At Yerby Lecture, Michigan public health dean covers pandemic, firearm safety

F. DuBois Bowman
F. DuBois Bowman, dean of the University of Michigan School of Public Health

December 8, 2020 – The University of Michigan School of Public Health has spent the past 10 months immersed in responding to the COVID-19 pandemic, said F. DuBois Bowman, dean of the school and keynote speaker at Harvard T.H. Chan School of Public Health’s Alonzo Yerby Fall Diversity Lecture in Public Health on December 3, 2020.

“The public health perspective has been needed internally within our respective universities, locally within our neighborhood counties, districts, and states, as well as globally across diverse populations,” said Bowman.

He added that the global pandemic has highlighted “the significant societal impacts when public health isn’t prioritized and working optimally. In many ways, 2020 has been the year of public health.”

Harvard Chan School Dean Michelle Williams introduced Bowman and spoke about the importance of the Yerby Lecture series, which brings minority scientists and scholars to the School to speak on important health topics. The lecture is named for the late Alonzo Smythe Yerby, MPH ’48, who was the first African American department chair at the School. Bizu Gelaye, assistant professor in the Department of Epidemiology, moderated the event.

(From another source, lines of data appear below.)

(* ===== verification/Prelude.v ===== *)
(** * A verification development of VotacionesSubna (src/app.py)

    The program is one Flask application, [src/app.py], that runs a
    WhatsApp-driven voter registration: a citizen registers a phone
    number on a web form ([generar_link]), writes to the WhatsApp number
    of the campaign, the inbound-message webhook ([whatsapp_webhook])
    answers with a link that carries a signed, timed token
    (itsdangerous [URLSafeTimedSerializer]), the link ([votar]) checks
    the token against the token stored for the number and opens a
    session, and the ballot form ([enviar_voto]) stores one [Voto] per
    number.  Unregistered numbers that write to the webhook are warned
    and, on the fourth attempt, blocked ([BloqueoWhatsapp]).

    ** Layout (one file per component, in dependency order)

    - [Prelude] (this file): code-point strings [ustr] and the Python
      string helpers the handlers use ([str.strip], [str.replace],
      [str.startswith], [x in s], [str.rstrip('/')]); the exception type
      [exc] of the handlers and a small state-and-exception monad [PyM]
      with its [x <- m ;; k] notation (scope [py_scope]); shared lemmas
      and the hint database [voto].
    - [Unicode]: the Unicode database the code reaches through
      [unicodedata.normalize] and [re]'s [\D], as a typeclass
      [UnicodeDB] with its laws; NFKD (full decomposition followed by
      canonical ordering); [limpiar_numero] (app.py 131-138), the
      canonical phone number used as the join key of every table.
    - [PyConv]: Python's [int(str)] and [float(str)] on form fields
      (grammar with signs, underscores, Unicode digits, the 4300-digit
      limit), used by [enviar_voto].
    - [Token]: the token service.  An interface (typeclass
      [TokenService]) states what [votar] relies on; the itsdangerous
      model ([dumps]/[loads] with [max_age], [SignatureExpired] and
      [BadSignature]) is an instance that discharges it.
    - [Store]: the four SQLAlchemy models (app.py 207-257) as records,
      each table a [gmap] keyed by its [unique=True] column, the commit
      operations with the unique constraint and the column bounds of the
      SQL dialect, and the well-formedness invariant of the store.
    - [Mundo]: what a handler acts on: the environment variables read
      ([AZURE_DOMAIN], [WABA_TOKEN], the SQL dialect), the outbox of
      WhatsApp sends, [enviar_mensaje_whatsapp] (app.py 141-168) and the
      commit of the store inside the [PyM] monad.
    - [Guard]: the progressive lockout of unregistered numbers
      (app.py 347-405) as a per-number transition function, the abstract
      [Unknown -> Warned n -> Blocked] machine of the design, and a
      refinement theorem between the two.
    - [Json]: the JSON payloads of the webhook, Python truthiness and
      [dict.get], [str()] of a JSON value, and the normalisation of the
      two provider formats (app.py 280-337).
    - [Webhook]: [whatsapp_webhook] (app.py 275-467), the whole handler,
      with its effect on the store as an inductive relation.
    - [Votar]: [votar] (app.py 542-585).
    - [EnviarVoto]: [enviar_voto] (app.py 593-687), split into its read
      phase [preparar_voto] and its commit [confirmar_voto].
    - [Registro]: [generar_link] (app.py 482-534).
    - [Sistema]: the application as a step relation [paso] over a state
      (store, outbox, session values the server signed, with the second
      each was signed at) and runs
      [ejecucion] of timed requests, computed by [ejecutar].
    - [Especificacion]: the design's abstract state of pending tokens and
      ballots, its transitions and invariant, and the refinement of the
      service's runs into runs of that machine.
    - [Concurrencia]: the three routes that write ([generar_link],
      [enviar_voto], [whatsapp_webhook]) split at each query and commit
      into requests in flight ([Hilo]), one step [avanzar] per access to
      the store, and interleavings [paso_conc] of any number of requests
      over the shared world, with schedules [planificar].
    - [Catalogo]: the reference data (app.py 29-123, 696-823): CSV files
      read through [csv.DictReader] (header, rows, byte-order mark), the
      candidates loader with its two indexes and its once-only cache,
      [_norm_text] over the Unicode and case-mapping ([CaseDB])
      interfaces, and the routes [api_recintos] and [api_candidatos].

    ** What the theorems show

    - Webhook: a message carrying an [id] changes nothing at all, since
      line 317 reads [numero_completo] before line 324 assigns it; in
      [Sistema], when every message has an id (as the providers send
      them), no run ever sends a voting link.  Without an id: link
      reissue for registered numbers, the lockout for the others, silence
      for blocked ones, and an answer of ["ok"] in every case.
    - The invariant of every reachable state ([Sistema.inv]): rows under
      their unique key, no number both voted and pending, the table of
      processed messages always empty, counter rows of the lockout
      machine, every ballot under a session value the server signed.
    - Refinement: every run of the service is a run of the design's
      abstract machine (issue a token for a number that has not voted,
      cast a number's only ballot and close its pending token).
    - The voter's path: a pending token opens the form within 600
      seconds, the ballot is stored and the pending row deleted, and the
      link is then dead; a reissue kills older links; a stored ballot is
      never changed; once voted, every link of the number is refused.
    - Liveness: from every reachable state a number with a pending token
      can still vote (the link visit and the submission that carries the
      cookie it returned are both served and store the ballot); from any
      reachable counter row four messages block an unregistered number,
      and after any run four webhook messages without [id] block it
      ([Sistema], Section [Bloqueo], composing the webhook with the guard
      and the invariant).
    - Concurrency: a request run alone is its route's handler (a lemma
      checking the split; the ballot's split shares the handler's own
      continuation [enviar_voto_tras_lectura]); every
      interleaving keeps the unique keys, the counter rows and every
      stored ballot (one ballot per number by the unique index); a
      registration racing a ballot leaves the number voted and pending,
      two registrations of a new number end in an uncaught
      [IntegrityError], and two messages can count once in the lockout.
    - Roundtrip: the token a registration stores reads back through
      [loads] as the payload it signed inside its window (and as
      [SignatureExpired] outside it), and [limpiar_numero] of the number
      it carries is the row's key again.
    - Submission: what a prepared ballot contains (required fields, the
      identity number when [pregunta3] is "Sí"), at most one ballot per
      number, the 400 of "Sí" without identity number, the 500 of an
      identity number beyond 64 bits or of a day [int()] rejects, the answer's
      independence from the pending authorisations (the session cookie
      alone authorises), and two concurrent submissions ending in an
      [IntegrityError] instead of the "already voted" page.
    - Link visit: the exact conditions under which a session opens,
      expiry, rotated tokens, and no session at all without
      [AZURE_DOMAIN].
    - Normalisation: [limpiar_numero] is ['+'] followed by the decimal
      digits of the compatibility decomposition, in order (the canonical
      ordering never moves a digit), is idempotent, and ignores
      characters that contribute no digit.
    - Reference data: the loader's indexes equal their reference
      definitions (filter by id; each id of a municipality once), the
      file is read at most once, [_norm_text] leaves single spaces as its
      only white space (a lemma), [api_candidatos] returns only mayors of the
      precinct's municipality, and a file the loader accepts can still
      make [api_candidatos] fail with [KeyError].

    ** Assumptions of the model

    In [Sistema] each request is served atomically ([paso]); in
    [Concurrencia] requests interleave between their queries and commits,
    each query reading the committed state and each commit atomic (READ
    COMMITTED, PostgreSQL's default; SQLite's database lock); the link
    visit, which only reads, is not split there.  A client presents only
    session values the server signed: the model assumes [SECRET_KEY] is
    secret, while its default in app.py 177 is a public constant.  Flask
    loads a session cookie younger than its lifetime (31 days by
    default, [Sistema.vida_sesion]) and treats an older one as an empty
    session; a response signs a new cookie only when the view modified
    the session.  Time is an integer number of seconds given with each
    request.

    ** Not modelled

    The static pages ([index], [preguntas_frecuentes]); reading and
    decoding the bytes of the CSV files.  HTML templates and redirects (a response
    is a constructor naming the template or the text); the HTTP transport
    of [requests.post] to 360dialog (an outbound send is an entry of an
    outbox; its delivery or failure is never observed by the code, whose
    [try/except] swallows it); HMAC itself (the signer is a parameter:
    theorems hold for every signing function); CSRF token generation of
    Flask-WTF (a request carries whether its CSRF token verified); the
    autoincrement [id] columns and [print] logging; the [paises] country
    list (only rendered).

    ** Bounds

    The lockout threshold 4 and the token age 600 seconds are the
    constants of the code; integer columns are checked against the
    ranges of the SQL dialect ([Integer]: 32 bits on PostgreSQL, 64 bits
    on SQLite; [BigInteger]: 64 bits), string columns against their
    declared length on PostgreSQL.  No definition uses fuel: every
    recursion is structural on a list or a string (the handlers contain
    no unbounded loop).  The lockout's progress is measured by the
    variant [umbral - intentos], which every counted message decreases. *)

From stdpp Require Export base list gmap.
From Stdlib Require Export ZArith.
From Stdlib Require Ascii String.
Export String.StringSyntax.
From Stdlib Require Import Lia.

Bowman, an expert in the statistical analysis of brain imaging data, spoke about the role that his school of public health has played during the pandemic as well as the issue of firearm safety.

The University of Michigan School of Public Health’s activities during the pandemic have included modeling disease spread, helping the university monitor COVID-19 on campus and develop safety guidelines, collaborating with Michigan officials on tools such as a symptom tracking app and a data dashboard, and working with a group of health and business leaders to discuss how to safely reopen the state’s economy after a spring shutdown, Bowman said.

On the topic of firearm safety, Bowman cited worrisome U.S. statistics about gun-related deaths and injuries. He noted that firearms cause roughly 100 deaths per day across the country, and that, from 2008–2017, they were the number two leading cause of youth fatalities (the number one cause was motor vehicle crashes). In addition, he said, although the U.S. has only 3.5% of the world’s children, it accounts for 90% of child firearm deaths across the globe.

Bowman said that firearm fatality rates are “getting worse, not better,” and pointed out racial and ethnic disparities. For example, firearms have been the leading cause of death among African American youth for decades, he said.

“It’s clear that we’re losing too many people on an annual basis, there are too many injuries, and it requires a public health response to tackle it,” said Bowman.